We consider the history of ATM implied volatility for BTC from 30 Apr 2022 to 30 Apr 2023 (data come from Deribit exchange) on 1d/7d/30d constant maturity for which we have interpolated among different tenors. We then look at subsequent realized volatility against these implied volatility and we call the difference: realized VRP. We illustrate below the evolution of this metric:

Chart 2. Realized VRP for 1d/7d/30d constant maturity vol selling

Realized VRP is positive on average around 5 vol points cross tenors. Median is much higher as mean is dampened by extremal negative points on crash like Luna in May22 and FTX event in Nov22 as we can see in the statistics summary below:

Table 5. Stats of Realized VRP

This indicates that vol selling remains quite profitable over this period of time even if shocks (on the downside but also on the upside) are frequents and can erase rapidly most of accumulated VRP.

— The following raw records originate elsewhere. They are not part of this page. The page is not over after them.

(* ===== verification/Sal.v ===== *)
(** * The service access layer: transmission
    (src/stack/serval_sal.c lines 756-1330, 3600-3700, 3802-3905, 4014-4315,
    serval_sock.c lines 560-620 and 760-980, serval_ipv4.c lines 379-566)

    The code is the user-level build: no kernel routing, no UDP encapsulation.
    A buffer given to the network device is freed by it (packet_raw.c line 203).
    [serval_sal_do_xmit] still reads the length of the buffer after that
    (serval_sal.c line 3896): [freed_len] is what such a read gives, and where
    it gives nothing the read is a fault. *)
From S2P Require Import Prelude Bst ServiceEntry ServiceTable SalHdr Checksum.
From S2P Require Import SalSock Rto DelayQueue.
Local Open Scope Z_scope.

Definition EADDRNOTAVAIL : Z := 99.
Definition ENOBUFS : Z := 105.
Definition ENODEV : Z := 19.
Definition ETIMEDOUT : Z := 110.
Definition ECONNREFUSED : Z := 111.
Definition ECONNRESET : Z := 104.
Definition EPIPE : Z := 32.
Definition RCV_SHUTDOWN : Z := 1.
Definition SHUTDOWN_MASK : Z := 3.
Definition SAL_TIMEWAIT_LEN : Z := 60 * HZ.
Definition SAL_FIN_TIMEOUT : Z := SAL_TIMEWAIT_LEN.
Definition SERVICE_ID_MAX_PREFIX_BITS : nat := 256.

(** ** The environment

    [dev_addr] is the interface table: the IPv4 address of an interface index,
    which every interface has (the [dev_get_ipv4_addr] of userlevel/dev.c always
    succeeds); [lo_dev] the loopback interface.  [inet_tos] and [inet_ttl] are
    the type of service and the time to live of the socket.  The rest are
    configuration values. *)
Class SalEnv := {
  dev_addr : Z -> option Z;
  lo_dev : option Z;
  local_addr : Z; (* 127.0.0.1 *)
  resolution_mode : iter_mode;
  max_header : nat; (* of the transport protocol *)
  max_sal_hdr : nat; (* MAX_SAL_HDR *)
  sysctl_sal_max_retransmits : Z;
  inet_tos : Z;
  inet_ttl : Z;
  freed_len : option Z; (* a read of the length of a buffer that was freed *)
  sk_addr : Z; (* the address of the socket *)
}.

(** Reading the length of a freed buffer gives some number.  The C language does
    not promise that; the theorems that assume it say so. *)
Class StaleRead `{SalEnv} : Prop := stale_read : is_Some freed_len.

(** ** The transport protocol's callbacks ([struct serval_sock_af_ops] and the
    [destroy] of [struct proto]); [None] is a NULL callback.  [kill_queues] is
    [sk_stream_kill_queues], whose queues are the transport's. *)
Record af_ops {TP : Type} := AfOps {
  conn_build_syn : option (positive -> SALM TP Z);
  conn_build_ack : option (positive -> SALM TP Z);
  conn_build_synack : option (positive -> SALM TP Z);
  conn_request : option (positive -> SALM TP Z);
  conn_child_sock : nat -> SALM TP Z; (* of the child created last *)
  conn_close : option (SALM TP Z);
  request_state_process : option (positive -> SALM TP Z);
  respond_state_process : option (positive -> SALM TP Z);
  receive : positive -> SALM TP Z;
  send_check : option (positive -> SALM TP unit);
  migration_completed : option (SALM TP Z);
  freeze_flow : option (SALM TP Z);
  af_done : option (SALM TP unit);
  prot_destroy : option (SALM TP unit);
  kill_queues : SALM TP unit;
}.
Arguments af_ops : clear implicits.

(** ** The IP header *)
Definition IPPROTO_SERVAL : Z := 144.
Definition SERVAL_DEFTTL : Z := 64.
Definition IP_HLEN : nat := 20.
(** The bytes of a network-order address. *)
Definition addr_bytes (a : Z) : list Z :=
  [Z.land a 255; Z.land (Z.shiftr a 8) 255; Z.land (Z.shiftr a 16) 255;
   Z.land (Z.shiftr a 24) 255].
Definition serval_ipv4_fill_in_hdr (tos ttl saddr daddr : Z) (buf : skbuf) : outcome skbuf :=
  buf ← skb_push IP_HLEN buf;
  let len := u16 (Z.of_nat (length (data buf))) in
  Ok (skb_put_bytes 0
        ([69; tos; Z.shiftr len 8; Z.land len 255; 0; 0; 0; 0; ttl; IPPROTO_SERVAL; 0; 0]
         ++ addr_bytes saddr ++ addr_bytes daddr) buf).
Definition ip_set_check (c : Z) (ip : list Z) : list Z :=
  put_bytes 10 [Z.land c 255; Z.shiftr c 8] ip.
Definition ip_send_check (ip : list Z) : list Z :=
  let ip := ip_set_check 0 ip in
  ip_set_check (ip_fast_csum 0 ip (Z.to_nat (Z.land (at_ ip 0) 15))) ip.
(** What [serval_ip_local_out] gives to the device. *)
Definition local_out_frame (saddr daddr dev : Z) (buf : skbuf) : frame :=
  Frame saddr daddr dev (drop IP_HLEN (data buf)) (ip_send_check (take IP_HLEN (data buf))).

Section Sal.
Context {TP : Type} `{SalEnv} (ops : af_ops TP).
Implicit Types (w : salw TP) (i : positive).

Definition call {A} (f : option (SALM TP A)) (default : A) : SALM TP A :=
  match f with Some m => m | None => mret default end.
Definition call1 {A} (f : option (positive -> SALM TP A)) i (default : A)
  : SALM TP A :=
  match f with Some m => m i | None => mret default end.

Definition liftS {A} (m : SM A) : SALM TP A := fun w =>
  match m (svc w) with
  | Ok (a, t) => Ok (a, w {{ svc := t }})
  | Fault => Fault
  | NoFuel => NoFuel
  end.
Definition liftR {A} (o : outcome A) : SALM TP A := fun w =>
  match o with Ok a => Ok (a, w) | Fault => Fault | NoFuel => NoFuel end.

(** ** Allocation *)
Definition set_owner_w i : SALM TP unit :=
  b ← skb_load i; skb_store i (b {{ skb_owned := true }});; sk_hold.

(** [alloc_skb], [skb_reserve] of the whole buffer and [skb_serval_set_owner_w]. *)
Definition alloc_owned (size : nat) : SALM TP (option positive) :=
  ok ← alloc_result;
  if (ok : bool) then
    i ← new_skb (SalSkb 0 0 0 (Skb (replicate size 0) []) false 0);
    set_owner_w i;;
    mret (Some i)
  else mret None.
Definition sk_sal_alloc_skb : SALM TP (option positive) := alloc_owned max_header.
(** [for (;;)]: retry until memory is available. *)
Fixpoint alloc_retry (allocs : list bool) : SALM TP positive :=
  o ← sk_sal_alloc_skb;
  match o with
  | Some i => mret i
  | None => match allocs with [] => nofuelM | _ :: bs => alloc_retry bs end
  end.
Definition sk_sal_alloc_retry : SALM TP positive :=
  w ← getS; alloc_retry (skb_allocs w).

Definition pskb_copy i : SALM TP (option positive) :=
  b ← skb_load i;
  ok ← alloc_result;
  if (ok : bool) then
    c ← new_skb (b {{ skb_owned := false;
                      skb_buf := Skb (replicate (length (headroom (skb_buf b))) 0)
                                   (data (skb_buf b)) }});
    mret (Some c)
  else mret None.

(** ** The network device *)
Definition net_result : SALM TP Z := fun w =>
  match net_results w with
  | [] => Ok (0, w)
  | r :: rs => Ok (r, w {{ net_results := rs }})
  end.

Definition serval_ipv4_xmit i : SALM TP Z :=
  b ← skb_load i;
  s ← the_sk;
  let dev := if negb (skb_dev b =? 0) then Some (skb_dev b)
             else (fun _ => sk_bound_dev_if s) <$> dev_addr (sk_bound_dev_if s) in
  match dev with
  | None => kfree_skb i;; mret (- ENODEV)
  | Some dev =>
      buf ← liftR (serval_ipv4_fill_in_hdr inet_tos inet_ttl (inet_saddr s) (inet_daddr s)
                     (skb_buf b));
      err ← net_result;
      (if err <? 0 then mret tt
       else modS (fun w => w {{ sent := sent w ++
              [local_out_frame (inet_saddr s) (inet_daddr s) dev buf] }}));;
      kfree_skb i;;
      mret err
  end.

(** ** The SAL header of an outgoing packet *)
Definition hdr_of (s : ssock) : hdr_sock :=
  HdrSock (local_flowid s) (peer_flowid s) (ip_protocol s) (local_srvid s)
    (peer_srvid s) (rcv_nxt s) (local_nonce s)
    (bool_decide (sk_state s = SAL_INIT) && is_dgram s).

Definition build_and_check i : SALM TP unit :=
  b ← skb_load i;
  s ← the_sk;
  buf ← liftR (serval_sal_build_header (hdr_of s)
                 (SkbCb (skb_flags b) (skb_verno b)) (skb_buf b));
  skb_store i (b {{ skb_buf := Skb (headroom buf)
                                 (serval_sal_send_check 0 (data buf)) }}).

(** ** Sending a packet of a connected socket *)
Definition dev_get_ipv4_addr (dev : Z) : SALM TP unit :=
  match dev_addr dev with
  | Some a => upd_sk (fun s => s {{ inet_saddr := a }})
  | None => mret tt
  end.

Definition serval_sal_do_xmit i : SALM TP Z :=
  b ← skb_load i;
  s ← the_sk;
  let rsyn := flag_set (skb_flags b) SVH_RSYN in
  let mig_dev := dev_addr (mig_dev_if s) in
  let temp_daddr := if rsyn && bool_decide (sal_state s = SAL_RSYN_RECV)
                    then inet_daddr s else 0 in
  (if rsyn then
     match mig_dev with
     | Some a =>
         upd_sk (fun s => s {{ inet_saddr := a }});;
         skb_store i (b {{ skb_dev := mig_dev_if s }})
     | None => mret tt
     end;;
     if bool_decide (sal_state s = SAL_RSYN_RECV)
     then upd_sk (fun s => s {{ inet_daddr := mig_daddr s }}) else mret tt
   else mret tt);;
  err ← serval_ipv4_xmit i;
  (if rsyn then
     match mig_dev with
     | Some _ => s ← the_sk; dev_get_ipv4_addr (sk_bound_dev_if s)
     | None => mret tt
     end;;
     s ← the_sk;
     if bool_decide (sal_state s = SAL_RSYN_RECV)
     then upd_sk (fun s => s {{ inet_daddr := temp_daddr }}) else mret tt
   else mret tt);;
  (if err <? 0 then mret tt
   else
     upd_sk (fun s => s {{ tot_pkts_sent := u64 (tot_pkts_sent s + 1) }});;
     len ← derefM freed_len;
     upd_sk (fun s => s {{ tot_bytes_sent := u64 (tot_bytes_sent s + len) }}));;
  mret err.

(** ** Resolution on transmission *)
(** [memcpy] of at most four bytes over a network-order address. *)
Definition overlay (a : Z) (bs : list Z) : Z :=
  le32 (take 4 bs ++ drop (length (take 4 bs)) (addr_bytes a)).

(** Send one copy to a resolved address: the tail of the loop body. *)
Definition xmit_resolved (c : positive) (dev addr err : Z) : SALM TP Z :=
  b ← skb_load c;
  skb_store c (b {{ skb_dev := dev }});;
  upd_sk (fun s => s {{ inet_saddr := addr }});;
  (if (0 <? length (data (skb_buf b)))%nat then call1 (send_check ops) c tt
   else mret tt);;
  build_and_check c;;
  local_err ← serval_ipv4_xmit c;
  mret (if local_err <? 0 then (if negb (err =? 0) then local_err else err) else 0).

(** The loop over the targets.  A FORWARD target whose interface does not exist
    is tried again: [continue] leaves [target] unchanged. *)
Fixpoint xmit_loop (fuel : nat) i (dlen : Z) (iter : service_iter)
    (target : option (nat * nat)) (cskb_null : bool) (err : Z)
  : SALM TP (Z * service_iter)%type :=
  match target with
  | None => mret (err, iter)
  | Some pos =>
      match fuel with
      | O => nofuelM
      | S fuel =>
          (if cskb_null then liftS (service_iter_inc_stats iter 1 dlen)
           else mret tt);;
          '(next, iter) ← liftS (service_iter_next iter);
          cskb ← match next with
                 | None => mret (Some i)
                 | Some _ =>
                     c ← pskb_copy i;
                     match c with
                     | Some c => set_owner_w c;; mret (Some c)
                     | None => mret None
                     end
                 end;
          match cskb with
          | None => kfree_skb i;; mret (- ENOBUFS, iter)
          | Some c =>
              se ← liftS (load_se (i_entry iter));
              t ← derefM (target_at (se_sets se) pos);
              if bool_decide (t_type t = SERVICE_RULE_DELAY) then
                err ← delay_queue_skb c;
                xmit_loop fuel i dlen iter next false err
              else if bool_decide (t_type t = SERVICE_RULE_DROP) then
                kfree_skb c;;
                xmit_loop fuel i dlen iter next false (- EHOSTUNREACH)
              else if is_sock_target t then
                upd_sk (fun s => s {{ inet_daddr := local_addr }});;
                match lo_dev with
                | None =>
                    kfree_skb c;; xmit_loop fuel i dlen iter next false (- ENODEV)
                | Some dev =>
                    addr ← derefM (dev_addr dev);
                    err ← xmit_resolved c dev addr err;
                    xmit_loop fuel i dlen iter next false err
                end
              else
                upd_sk (fun s => s {{ inet_daddr :=
                  overlay (inet_daddr s) (take (t_dstlen t) (t_dst t)) }});;
                match dev_addr (oif_of (t_out t)) with
                | None =>
                    kfree_skb c;;
                    xmit_loop fuel i dlen iter target false (- ENODEV)
                | Some addr =>
                    err ← xmit_resolved c (oif_of (t_out t)) addr err;
                    xmit_loop fuel i dlen iter next false err
                end
          end
      end
  end.

Definition pop_rand : SALM TP Z := fun w =>
  match rands w with
  | [] => Ok (0, w)
  | r :: rs => Ok (r, w {{ rands := rs }})
  end.

Definition resolve_and_xmit i (dlen : Z) : SALM TP Z :=
  s ← the_sk;
  se ← liftS (service_find (Some (peer_srvid s)) SERVICE_ID_MAX_PREFIX_BITS);
  match se with
  | None =>
      liftS (service_inc_stats (-1) (- dlen));;
      kfree_skb i;;
      mret (- EADDRNOTAVAIL)
  | Some l =>
      r ← pop_rand;
      '(ret, iter) ← liftS (service_iter_init l resolution_mode r);
      if ret <? 0 then kfree_skb i;; mret (-1)
      else
        '(target, iter) ← liftS (service_iter_next iter);
        match target with
        | None =>
            liftS (service_iter_inc_stats iter (-1) (- dlen));;
            kfree_skb i;;
            liftS (service_iter_destroy iter);;
            liftS (liftE (service_entry_put l));;
            mret (- EHOSTUNREACH)
        | Some _ =>
            se ← liftS (load_se l);
            '(err, iter) ← xmit_loop (n_targets (se_sets se) + 2) i dlen iter
                             target true (-1);
            upd_sk (fun s => s {{ inet_daddr := 0 }});;
            liftS (service_iter_destroy iter);;
            liftS (liftE (service_entry_put l));;
            mret err
        end
  end.

Definition sends_directly (st : sock_state) : bool :=
  match st with
  | SAL_CONNECTED | SAL_FINWAIT1 | SAL_FINWAIT2 | SAL_CLOSING | SAL_CLOSEWAIT => true
  | _ => false
  end.

Definition serval_sal_transmit_skb i (use_copy : bool) : SALM TP Z :=
  b ← skb_load i;
  let dlen := Z.of_nat (length (data (skb_buf b))) - 8 in
  c ← (if use_copy then
         c ← pskb_copy i;
         match c with
         | Some c => set_owner_w c;; mret (Some c)
         | None => mret None
         end
       else mret (Some i));
  match c with
  | None => mret (- ENOBUFS)
  | Some i =>
      s ← the_sk;
      if sends_directly (sk_state s) || negb (inet_daddr s =? 0)
      then build_and_check i;; serval_sal_do_xmit i
      else resolve_and_xmit i dlen
  end.

Definition serval_sal_xmit_skb i : SALM TP Z := serval_sal_transmit_skb i false.
End Sal.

To test the interest of our models, we focus on 7d-RV, which is closer to real PnL than 1d vol selling strategy embedding a much higher strike risk. It will also constitute higher reactivity indicators compared to 30d-RV. We also noted earlier that LHAR is slightly better than HAR model. On this tenor we then form a first indicator where we subtract to the implied variance our estimator of LHAR on RV called “RV LHAR Filter” and a second indicator where we make the difference between log(implied variance) and our estimator LHAR on log-RV and we call it “log-RV LHAR Filter”. Finally, we will filter our 7d systematic vol selling when indicatorsare greater than 1 standard deviation. We manage to increase average PnL and reduce extremal negative loses, validating the opportunity to use such predictive HAR models to harvest BTC volatility risk premium:

Table 6. LHAR estimator to filter systematic 7d volatility selling

Final Thoughts

In this new study, we have explored HAR models applied to BTC volatility, which exhibits the same patterns of clustering and leverage effect similar as what is observed on equity markets. It justifies this approach on RV or log-RV on different tenors where estimators seem to bring good quality forecasts. These predictions can eventually be useful to filer systematic volatility selling to time VRP harvesting between implied vol and subsequent realized, with encouraging results on the weekly tenor. This approach brings questions on term structure strategy that could be managed and improved using these estimators and that will be explored in further research.

As usual, we would be happy to hear your thoughts.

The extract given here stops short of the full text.